*** Opening of Provided records ***

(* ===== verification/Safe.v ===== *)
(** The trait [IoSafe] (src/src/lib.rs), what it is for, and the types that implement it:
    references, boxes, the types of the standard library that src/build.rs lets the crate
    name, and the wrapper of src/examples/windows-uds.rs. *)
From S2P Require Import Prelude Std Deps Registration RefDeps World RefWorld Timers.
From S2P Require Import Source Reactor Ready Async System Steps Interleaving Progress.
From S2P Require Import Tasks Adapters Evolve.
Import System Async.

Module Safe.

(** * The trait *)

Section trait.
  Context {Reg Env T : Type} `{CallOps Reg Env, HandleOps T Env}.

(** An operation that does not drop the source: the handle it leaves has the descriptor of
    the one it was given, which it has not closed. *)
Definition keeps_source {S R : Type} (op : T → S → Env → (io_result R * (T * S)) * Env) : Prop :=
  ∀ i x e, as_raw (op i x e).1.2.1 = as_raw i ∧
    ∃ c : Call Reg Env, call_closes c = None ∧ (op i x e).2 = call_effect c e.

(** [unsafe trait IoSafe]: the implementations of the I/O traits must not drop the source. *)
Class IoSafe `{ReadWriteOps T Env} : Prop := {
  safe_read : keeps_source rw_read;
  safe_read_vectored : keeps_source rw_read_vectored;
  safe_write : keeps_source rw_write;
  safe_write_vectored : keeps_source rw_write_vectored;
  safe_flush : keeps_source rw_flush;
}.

*** Close of Provided records ***

- Your objective: Write out the records in full, word for word.

- Problem solution:
(* ===== verification/Safe.v ===== *)
(** The trait [IoSafe] (src/src/lib.rs), what it is for, and the types that implement it:
    references, boxes, the types of the standard library that src/build.rs lets the crate
    name, and the wrapper of src/examples/windows-uds.rs. *)
From S2P Require Import Prelude Std Deps Registration RefDeps World RefWorld Timers.
From S2P Require Import Source Reactor Ready Async System Steps Interleaving Progress.
From S2P Require Import Tasks Adapters Evolve.
Import System Async.

Module Safe.

(** * The trait *)

Section trait.
  Context {Reg Env T : Type} `{CallOps Reg Env, HandleOps T Env}.

(** An operation that does not drop the source: the handle it leaves has the descriptor of
    the one it was given, which it has not closed. *)
Definition keeps_source {S R : Type} (op : T → S → Env → (io_result R * (T * S)) * Env) : Prop :=
  ∀ i x e, as_raw (op i x e).1.2.1 = as_raw i ∧
    ∃ c : Call Reg Env, call_closes c = None ∧ (op i x e).2 = call_effect c e.

(** [unsafe trait IoSafe]: the implementations of the I/O traits must not drop the source. *)
Class IoSafe `{ReadWriteOps T Env} : Prop := {
  safe_read : keeps_source rw_read;
  safe_read_vectored : keeps_source rw_read_vectored;
  safe_write : keeps_source rw_write;
  safe_write_vectored : keeps_source rw_write_vectored;
  safe_flush : keeps_source rw_flush;
}.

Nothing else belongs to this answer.